Rizky Yusuf Nasution

Personal information
- Full name: Muhammad Rizky Yusuf Nasution
- Date of birth: 16 July 1997 (age 28)
- Place of birth: Aceh Timur, Indonesia
- Height: 1.67 m (5 ft 6 in)
- Position: Midfielder

Team information
- Current team: Persis Solo

Senior career*
- Years: Team / Apps / (Gls)
- 2016: Persiraja Banda Aceh / 6 / (0)
- 2017: Borneo / 5 / (0)
- 2017: PSBL Langsa / 6 / (0)
- 2018: Persika Karawang / 11 / (0)
- 2018–2019: Persiraja Banda Aceh / 12 / (0)
- 2020: Persijap Jepara / 0 / (0)
- 2022: Persiraja Banda Aceh / 14 / (0)
- 2022: Putra Delta Sidoarjo / 4 / (0)
- 2023–2025: Persiraja Banda Aceh / 38 / (1)
- 2025–2026: Bekasi City / 14 / (0)
- 2026–: Persis Solo / 0 / (0)

= Rizky Yusuf Nasution =

Indonesian association football player

Muhammad Rizky Yusuf Nasution (born 16 July 1997) is an Indonesian professional footballer who plays as a midfielder for Persis Solo. A product of Persiraja youth system in 2016, he rejoined Persiraja from Persika during 2018 mid season transfer windows in August 2018. In 2017, he played for Borneo in Liga 1.

==Club career==
===Persijap Jepara===
Nasution signed with Persijap Jepara to play in the Indonesian Liga 2 for the 2020 season. This season was suspended on 27 March 2020 due to the COVID-19 pandemic. The season was abandoned and was declared void on 20 January 2021.

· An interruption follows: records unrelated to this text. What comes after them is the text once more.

(* ===== verification/TunnOutput.v ===== *)
(** What a tunnel produces: framing for the wire, transport on the current
    session, the pre-handshake burst and the initiation, the queue. Each
    operation's specification says what the datagram is, that it fits the
    buffer and the budget, and what the operation changed. *)

From stdpp Require Import functions.
From S2P Require Import Prelude Budget Instant Crypto Rand Tags Packet Replay Session RateLimiter HeaderProtection.
From S2P Require Import Amnezia Framing Handshake Imitation Timers OpReport Tunn TunnLogic.

Section Output.
Context `{Crypto} `{!CryptoLaws} {R : Type} `{RngCore R} `{!RngLaws R} `{PrefixFillers R} `{!FillerLaws R} `{ImitationEnv} `{!ImitationLaws}.
Implicit Types t : Tunn R.

(** ** Framing *)

(** Resolving the imitation changes nothing else of the configuration. *)
Lemma resolve_same c p : exists i, resolve_imitation c p = set_imitation i c.
Proof.
  unfold resolve_imitation. destruct (negb _); [exists (imitation c); by destruct c|].
  destruct (is_err _); eexists; by destruct c.
Qed.

Lemma resolve_config_ok c p : config_ok c -> config_ok (resolve_imitation c p).
Proof.
  intros []. unfold resolve_imitation. destruct (negb _); [by split|]. cbv zeta. destruct (is_err _); split; try done; cbn; by destruct p.
Qed.
Lemma resolve_sizes c p kind : inbound_junk_size (resolve_imitation c p) kind = inbound_junk_size c kind.
Proof. by destruct (resolve_same c p) as [i ->], kind. Qed.
Lemma resolve_protected c p : header_protection_enabled (resolve_imitation c p) = header_protection_enabled c.
Proof. by destruct (resolve_same c p) as [i ->]. Qed.

Lemma len_in_buffer packet dst : len packet <= len dst -> len (in_buffer packet dst) = len dst.
Proof. intros. unfold in_buffer. pose proof (len_nonneg packet). len_lia. Qed.
Lemma in_buffer_head packet dst : ztake (len packet) (in_buffer packet dst) = packet.
Proof. by apply ztake_app_exact. Qed.

(** A packet with room for its S prefix is always framed. *)
Lemma write_wp dst packet room p kind (Q : TunnResult -> Tunn R -> Prop) t :
  tunn_ok t -> classify_outbound (hs_obf (handshake t)) packet = Some kind ->
  len packet + inbound_junk_size (amnezia t) kind <= len dst -> len dst <= usize_max ->
  (forall d r,
     wire_frame (resolve_imitation (amnezia t) p) (hs_obf (handshake t)) kind packet d ->
     let base := len packet + inbound_junk_size (amnezia t) kind in
     base <= len d <= len dst ->
     len d <= Z.max base (Z.min MAX_SENDABLE_DATAGRAM (Z.min (tr_udp_window room - 1) (tr_max_wire room))) ->
     Q (WriteToNetwork d) (set_handshake (set_rng r (handshake t)) t)) ->
  wp (write_to_network_with_imitation dst packet room p) Q t.
Proof.
  intros Hok Hk Hfit Hdst HQ. unfold write_to_network_with_imitation. wp_steps.
  set (c := resolve_imitation (amnezia t) p) in *. apply draw_wp. intros r. wp_steps.
  assert (config_ok c) as Hc by (apply resolve_config_ok, Hok).
  pose proof (co_sizes _ Hc kind) as [Hj _]. unfold c in Hj. rewrite resolve_sizes in Hj.
  pose proof (len_nonneg packet).
  pose proof (prepend_outbound_spec c (hs_obf (handshake t)) (in_buffer packet dst) (len packet) (Some room)
    (hs_rng (handshake t)) Hc ltac:(done) ltac:(rewrite len_in_buffer; lia)) as Hs.
  cbv zeta in Hs. rewrite in_buffer_head, len_in_buffer in Hs by lia.
  destruct (prepend_outbound_with_trailer _ _ _ _ _ _) as [[d|e] rng]; cbn [fst].
  - rewrite Hk in Hs. destruct Hs as (_ & Hw & Hb & Hr). unfold c in Hb, Hr. rewrite resolve_sizes in Hb, Hr. by apply HQ.
  - exfalso. destruct Hs as (_ & [?|(k & Hk' & Hd)]); [lia|]. rewrite Hk in Hk'. injection Hk' as <-.
    unfold c in Hd. rewrite resolve_sizes, resolve_protected in Hd. destruct Hd as [?|[He Hn]]; [lia|].
    destruct (check_nonce_ok _ (to_nonce _ Hok) He) as [Hn' _]. specialize (Hn' kind). lia.
Qed.

(** ** What is emitted *)

(** The byte budget a kind of output is under: zero is none. The cookie reply is
    never produced under one. *)
Definition limit (c : AmneziaConfig) (budget : OutputBudget) (kind : ReportKind) : Z :=
  match kind with
  | RkTransportData | RkTransportKeepalive => transport budget
  | RkHandshakeInitiation | RkHandshakeResponse | RkImitation => control_for budget Other
  | RkJunk => control_for budget (if bool_decide (protocol (imitation c) = ProtoNone) then OrdinaryJunk else Other)
  | RkCookieReply | RkNone => 0
  end.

===Persiraja Banda Aceh===
He was signed for Persiraja Banda Aceh to play in the Liga 1 in the 2021 season. Nasution made his league debut on 7 January 2022 in a match against PSS Sleman at the Ngurah Rai Stadium, Denpasar.

==Controversy==
In the away match against PSPS Pekanbaru on February 11, 2025 at Kaharudin Nasution Stadium. Rizky, who at that time happened to be the Persiraja captain, did not accept the referee's decision and tried to strangle and provoke his friends to hit the referee's head by holding the neck and holding the body, fortunately at that time there were military police and the fourth referee. The referee on duty at that time was Amri Nurhadi who is the referee of the highest caste league in Indonesia BRI Liga 1.